Tidak ada keraguan bahwa gadis dewa kematian adalah sumber masalah besar bagi kekaisaran, seperti tumor kecil di tubuh raksasanya. Mungkin kecil, tapi tak lama kemudian akan menyebar ke mana-mana.
Rencana Sofitia adalah menunggu dan melihat bagaimana keadaannya, daripada melakukan upaya kikuk untuk mengganggu dewa kematian. Itu yang terbaik untuk Mekia. Bagaimanapun, Fernest telah kembali dari ambang kematian. Dia membutuhkan mereka untuk terus berjuang melawan kekaisaran demi dia, bahkan jika mereka harus merangkak. Ini masih terlalu dini.
Secara pribadi, Sofitia sangat gembira.
“Amelia,” katanya, “ceritakan padaku keadaan Ksatria Merah saat ini.”
“Mereka telah mundur kembali ke perbatasan utara Fernest, ke kastil terpencil yang dikenal sebagai Fort Astora. Nona Berlietta telah kembali ke Orsted untuk menerima perawatan.”
“Berapa banyak prajurit yang dimiliki Fort Astora?”
“Sekitar sepuluh ribu, Seraph-ku.”
“Terima kasih…” kata Sofitia. “Kekalahan adalah pengalaman baru bagi para Ksatria Merah. Dan dengan absennya Lady Berlietta, aku membayangkan mereka yang ditempatkan di Fort Astora tidak akan merasa sangat aman.” Dia berdiri dari singgasananya, lalu memukulkan tongkat perak di tangannya ke lantai. Nada yang jelas terdengar seperti bel di Cloudy Chamber.

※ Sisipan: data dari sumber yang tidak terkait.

(* ===== verification/ManagerProofs.v ===== *)
(** * Correctness of the process group manager

    The invariant that couples the graph, the jobs with the workers and the
    events in the queue ([mgr_inv]), kept by every round of the main loop; the
    answers to the state manager's requests; recovery; shutdown. *)

From stdpp Require Import prelude fin_maps gmap relations strings.
From S2P Require Import Prelude Queues Depgraph Components Transitions TransitionProofs.
From S2P Require Import TransitionSystem Graphs GraphProofs Manager.
Import DependencyGraph TransitionProofs TransitionSystem GraphProofs.

Module ManagerProofs.

(** ** The event queue *)

Section EventQueue.
Implicit Types (q : ComponentEventQueue.t) (E : list ComponentEvent).

Definition queue_rep q E : Prop :=
  MpscBoundedQueue.rep ProcessGroupManager.main_thread (ComponentEventQueue.queue_ q) E.

Lemma getNextEvent_spec q E :
  queue_rep q E ->
  exists q', ComponentEventQueue.getNextEvent ProcessGroupManager.main_thread q = Ret (head E, q') /\
    queue_rep q' (tail E) /\ ComponentEventQueue.overflow_ q' = ComponentEventQueue.overflow_ q /\
    MpscBoundedQueue.stopped_ (ComponentEventQueue.queue_ q') = MpscBoundedQueue.stopped_ (ComponentEventQueue.queue_ q).
Proof.
  intros Hq. destruct (MpscBoundedQueue.tryPop_spec _ _ _ Hq) as (q' & Hrun & Hq' & _ & Hs).
  unfold ComponentEventQueue.getNextEvent. rewrite Hrun. simpl. eauto.
Qed.

Lemma waitForEvents_spec q E :
  queue_rep q E ->
  exists q', ComponentEventQueue.waitForEvents ProcessGroupManager.main_thread q =
      Ret (negb (MpscBoundedQueue.stopped_ (ComponentEventQueue.queue_ q)) && negb (bool_decide (E = [])), q') /\
    queue_rep q' E /\ ComponentEventQueue.overflow_ q' = ComponentEventQueue.overflow_ q /\
    MpscBoundedQueue.stopped_ (ComponentEventQueue.queue_ q') = MpscBoundedQueue.stopped_ (ComponentEventQueue.queue_ q).
Proof.
  intros Hq. destruct (MpscBoundedQueue.wait_spec _ _ _ Hq) as (q' & Hrun & Hq' & _ & Hs).
  unfold ComponentEventQueue.waitForEvents. rewrite Hrun. simpl.
  destruct (MpscBoundedQueue.stopped_ (ComponentEventQueue.queue_ q)); simpl; [eauto|].
  case_bool_decide; simpl; eauto.
Qed.

Lemma queue_length_rep {P Q} (m : ProcessGroupManager.t P Q) E :
  queue_rep (ProcessGroupManager.event_queue_ m) E -> ProcessGroupManager.queue_length m = length E.
Proof. intros [Hq _]. apply (FixedSizeQueue.rep_count _ _ Hq). Qed.

(** No event is lost silently.  A push either appends the event behind
    everything that is queued, or refuses it and leaves the queue as it was;
    a refusal because the queue is full sets the overflow flag, which the main
    loop answers with the watchdog, and the flag is never cleared. *)
Theorem event_never_lost_silently q E e :
  queue_rep q E ->
  let '(accepted, q') := ComponentEventQueue.push e q in
  let stopped := MpscBoundedQueue.stopped_ (ComponentEventQueue.queue_ q) in
  let full := bool_decide (length E = MpscBoundedQueue.capacity (ComponentEventQueue.queue_ q)) in
  accepted = negb stopped && negb full /\
  queue_rep q' (if accepted then E ++ [e] else E) /\
  ComponentEventQueue.overflow_ q' = (negb stopped && full) || ComponentEventQueue.overflow_ q.
Proof.
  intros Hq. unfold ComponentEventQueue.push.
  pose proof (MpscBoundedQueue.push_spec _ _ _ e Hq) as Hp.
  destruct (MpscBoundedQueue.push e (ComponentEventQueue.queue_ q)) as [r q']. destruct Hp as (_ & _ & Hp).
  destruct (MpscBoundedQueue.stopped_ _); [destruct Hp as [-> ?]; done|].
  case_bool_decide; destruct Hp as [-> ?]; done.
Qed.

Lemma event_never_lost_silently_witness :
  queue_rep (ComponentEventQueue.make 1) [] /\
  (ComponentEventQueue.push (JobSkipped 7%Z) (ComponentEventQueue.make 1)).1 = true.
Proof.
  assert (Hq : queue_rep (ComponentEventQueue.make 1) []) by (apply (MpscBoundedQueue.mpsc_make_rep 0 3)).
  pose proof (event_never_lost_silently (ComponentEventQueue.make 1) [] (JobSkipped 7%Z) Hq) as Hp.
  split; [exact Hq|]. destruct (ComponentEventQueue.push _ _) as [r q']. exact (proj1 Hp).
Defined.

(** ** The answers of the workers *)

Section Workers.
Context {C : Type} (activate deactivate : C -> RequestResult * C) (getIdentifier : C -> IdentifierHash).

(** The event that answers a task with this result, if any. *)
Definition answer_of (task : ComponentTask) (k : IdentifierHash) (result : RequestResult) : list ComponentEvent :=
  match result, type task with
  | kSuccess, kActivate => [ActivationSuccessful k]
  | kSuccess, kDeactivate => [DeactivationComplete k]
  | (kTimeout | kFailure), kActivate => [ActivationFailed k result]
  | (kTimeout | kFailure), kDeactivate => []
  end.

“Amelia Stolast Sayap Seribu. kamu akan membawa tiga ribu penjaga gerbang dan memberikan kunjungan simpati kepada sekutu kami . Ini aku perintahkan kamu lakukan sebagai Seraphmu, Sofitia Neraka Mekia.”
“Keinginanmu adalah perintahku,” jawab Amelia sambil menundukkan kepalanya dengan hormat. Sofitia berjalan pelan menghampirinya. Dia menghadap Amelia, memandangi rambut panjang biru pucat wanita lain itu, lalu dengan lembut meraih tangan kirinya yang ditato lingkaran penyihir berwarna biru langit.
“Kau tidak perlu menahan diri melawan Crimson Knight,” kata Sofitia. “Tunjukkan pada mereka kekuatan penuh para penyihir. Semoga berkah Strecia menyertai kamu.” Dia tersenyum pada Amelia dengan senyuman lembut yang sangat dipuja oleh masyarakat umum hingga mereka menjulukinya “kegembiraan sang dewi”.
Amelia mendongak perlahan, memperlihatkan seringai aneh yang terlihat di wajahnya.
Dia benar-benar gadis yang cantik, pikir Sofitia.